It was suggested in another thread that one can choose to be a believer or not.
Is it a choice, is it something inherent to one's psyche, or is a product of one's environment and experience?
I think that there is a neglected need to better define and explain what would constitute belief (more specifically, god-belief). There are also repressed and closely related needs for better vocabulary and better acknowledgment of the role of emotional responses in the continued use of god-conceptions.
No matter how insistently many people want to treat "fear of god" as if it were one and the same thing as actual belief, the two stances are arguably of opposite natures and even mutually exclusive (as well as with atheism). At some point we will also have to recognize the urgent and dire need for gauging the mental health of believers, which varies a lot indeed and can't be very well be neglected in current times.
All the same, I will attempt to answer your questions now.
God-belief seems to be impossible for some people, perhaps to a very high percentage of all people even. But peer pressure can be so overwhelming that many people go through their whole lives without ever having much opportunity nor encouragement to truly consider whether they are believers.
As a matter of fact, whole communities (from nuclear families all the way up to theocracies) are often intentionally, deliberately ill-equipped to even seriously consider whether their people are clearly believers, disbelievers or something else. Very often the social and presumed religious institutions shape themselves in order to avoid answering or even asking those questions. I have personally met anedoctal evidence that Catholic Catechism apparently neglects to even mention that atheism exists. That may be typical; the point is very often to promote the appearance, not the belief proper.

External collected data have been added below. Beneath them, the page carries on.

(* ===== verification/MemopMain.v ===== *)
(** * Memory reservations: requests

    A reservation changes the pages of the target domain only, keeps the references of every
    page, and can be interrupted and taken up again. *)

From S2P Require Import Prelude.
From S2P Require Import Xen.
From S2P Require Import PageAlloc.
From S2P Require Import PageFacts.
From S2P Require Import PageCount.
From S2P Require Import PageSearch.
From S2P Require Import PageOps.
From S2P Require Import PageFree.
From S2P Require Import PageDom.
From S2P Require Import PageInit.
From S2P Require Import Memop.
From S2P Require Import MemopFacts.
From S2P Require Import PageMain.

Section Requests.
Context `{HeapEnv} `{MemEnv}.

Definition mem_ok (w : hworld) : Prop := minv 0 0 w.

(** ** Giving pages back *)

(** A frame being paged out is a page of the domain; shared frames are not considered. *)
Definition p2m_ok (d : Z) : Prop :=
  forall g w, mem_ok w -> match (get_gfn_query d g w).2 with
                          | P2mPagingOut => exists x, hdoms w !! d = Some x /\ (get_gfn_query d g w).1 ∈ page_list x
                          | P2mShared => False
                          | _ => True
                          end.

Lemma shrunk_events d ev w w' : shrunk d w w' -> shrunk d w (set_events ev w').
Proof. intros [A1 A2 A3 A4]. split; done. Qed.

Lemma events_shrunk d ev w w' : shrunk d (set_events ev w) w' -> shrunk d w w'.
Proof. intros [A1 A2 A3 A4]. split; done. Qed.

Lemma shrunk_refl d w : shrunk d w w.
Proof. by apply quiet_shrunk. Qed.

Lemma guest_remove_spec d gmfn w :
  machine_ok -> drops_type -> p2m_ok d -> mem_ok w -> 0 < d ->
  wp no_error (guest_remove_page d gmfn) (fun _ w' => mem_ok w' /\ shrunk d w w') w.
Proof.
  intros HM HT HP MI Hd. unfold guest_remove_page. wp_step. wp_step. specialize (HP gmfn w MI). destruct (get_gfn_query d gmfn w) as [m t]. simpl in HP.
  assert (wp no_error (if negb (mfn_valid m) then ret false else remove_plain d gmfn m) (fun _ w' => mem_ok w' /\ shrunk d w w') w) as Hplain.
  { destruct (mfn_valid m) eqn:Hv; cbn [negb]; [|wp_step; split; [done|apply shrunk_refl]]. destruct (hi_valid _ _ _ (proj1 (di_heap _ (mi_dom _ _ _ MI))) m Hv) as [p Hp].
    eapply wp_mono; [eapply (remove_plain_spec d gmfn m p); try done; by eapply minv_none|]. intros b w' (M' & S' & _). split; [by eapply minv_none|done]. }
  destruct t; [exact Hplain| | |done].
  - destruct HP as (x & Hx & Hm). wp_step. unfold event. wp_step. set (w1 := set_events _ w). assert (minv m 0 w1) as M1 by (apply events_minv; by eapply minv_none). destruct (do_pages _ _ _ (di_dom _ (mi_dom _ _ _ MI) d x Hx) m Hm) as [(p & Hp & _) _ Hv _].
    wp_step. wp_step. apply wp_assert; [done|]. eapply wp_mono; [eapply (drop_allocated_spec d x m p 0 w1); done|]. intros [] w2 (M2 & S2 & _). wp_step. wp_step. wp_step.
    split; [apply events_minv; by eapply minv_none|]. by eapply shrunk_events, events_shrunk.
  - wp_step. unfold event. wp_step. wp_step. wp_step. wp_step. wp_step. wp_step. split; [by do 2 apply events_minv|]. do 2 apply shrunk_events. apply shrunk_refl.
Qed.

(** A plain frame of the domain that nobody else refers to goes back to the heap. *)
Lemma guest_remove_frees d gmfn m p w :
  machine_ok -> drops_type -> mem_ok w -> 0 < d -> get_gfn_query d gmfn w = (m, P2mPlain) -> mfn_valid m = true -> pages w !! m = Some p -> v p = d -> sole p ->
  wp no_error (guest_remove_page d gmfn) (fun b w' => b = true /\ mem_ok w' /\ is_free w' m) w.
Proof.
  intros HM HT MI Hd Hq Hv Hp Ho Hs. unfold guest_remove_page. wp_step. wp_step. rewrite Hq, Hv. cbn [negb]. eapply wp_mono; [eapply (remove_plain_spec d gmfn m p); try done; by eapply minv_none|].
  intros b w' (M' & _ & Hb & Hfree). assert (b = true) as -> by (apply Hb; destruct Hs as [-> _]; done). split_and!; [done|by eapply minv_none|by apply Hfree].
Qed.

Lemma remove_pages_spec n d gmfn w :
  machine_ok -> drops_type -> p2m_ok d -> mem_ok w -> 0 < d -> wp no_error (remove_pages n d gmfn) (fun _ w' => mem_ok w' /\ shrunk d w w') w.
Proof.
  intros HM HT HP MI Hd. revert gmfn w MI. induction n as [|n IH]; intros gmfn w MI; simpl; [wp_step; split; [done|apply shrunk_refl]|].
  wp_step. eapply wp_mono; [by apply guest_remove_spec|]. intros [|] w1 [M1 S1]; [|wp_step; done]. eapply wp_mono; [by apply IH|]. intros b w2 [M2 S2]. split; [done|]. by eapply shrunk_trans.
Qed.

(** ** New pages *)

(** Domain [d] has [k] pages more, that were free. *)
Record grown (d k : Z) (w w' : hworld) : Prop := Grown {
  gw_dom x : hdoms w !! d = Some x -> exists x' l, hdoms w' !! d = Some x' /\ page_list x' = page_list x ++ l /\ tot_pages x' = tot_pages x + k /\ max_pages x' = max_pages x /\ forall i, i ∈ l -> is_free w i;
  gw_others e : e <> d -> holdings <$> hdoms w' !! e = holdings <$> hdoms w !! e;
  gw_free : free_all w' ⊆ free_all w
}.

Lemma mem_grown_refl d w : grown d 0 w w.
Proof. split; [|done|done]. intros x Hx. exists x, []. rewrite app_nil_r. split_and!; try done; [lia|]. intros i Hi. by apply not_elem_of_nil in Hi. Qed.

Lemma grown_trans d j k w1 w2 w3 : grown d j w1 w2 -> grown d k w2 w3 -> grown d (j + k) w1 w3.
Proof.
  intros [A1 A2 A3] [B1 B2 B3]. split.
  - intros x Hx. destruct (A1 x Hx) as (x2 & l2 & Hx2 & E2 & T2 & M2 & F2). destruct (B1 x2 Hx2) as (x3 & l3 & Hx3 & E3 & T3 & M3 & F3). exists x3, (l2 ++ l3). rewrite E3, E2, app_assoc. split_and!; [done|done|lia|congruence|].
    intros i [Hi|Hi]%elem_of_app; [by apply F2|]. by apply elem_of_free_all, A3, elem_of_free_all, F3.
  - intros e Hne. by rewrite B2, A2.
  - set_solver.
Qed.

Lemma grown_none d w w' : same_doms w w' -> free_all w' = free_all w -> grown d 0 w w'.
Proof.
  intros SD Hf. split; [| |by rewrite Hf].
  - intros x Hx. destruct (same_doms_lookup w w' d x SD Hx) as (x' & Hx' & Eh). injection Eh as El Et Em _. exists x', []. rewrite app_nil_r. split_and!; try done; [lia|]. intros i Hi. by apply not_elem_of_nil in Hi.
  - intros e _. unfold same_doms in SD. by rewrite <- !lookup_fmap, SD.
Qed.

Lemma same_doms_back w w' e y : same_doms w w' -> hdoms w' !! e = Some y -> exists z, hdoms w !! e = Some z /\ page_list z = page_list y.
Proof.
  intros SD Hy. assert (same_doms w' w) as SD' by by unfold same_doms in *. destruct (same_doms_lookup w' w e y SD' Hy) as (z & Hz & Eh). injection Eh as El _ _ _. by exists z.
Qed.

Lemma new_page_refs d p : ref_ok 0 (assigned d (used p)).
Proof. split; [done|done|]. intros Hp. done. Qed.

So my tentative answer is that god-belief proper is probably rare, even very rare. But many, many people are taught from too early an age that we are expected to profess belief no matter the actual facts and feelings - if for no other reason, because the social environments lack the interest in learning to deal with other stances.
We may very well lack any choice in actually being atheists or instead theists. But many people are taught to respond to the matter in certain specific ways for the benefit of their peers and their own perspectives for acceptance. Resisting those teachings and the hypocrisy that far too often comes with them is something of a choice even if belief and disbelief proper probably are not.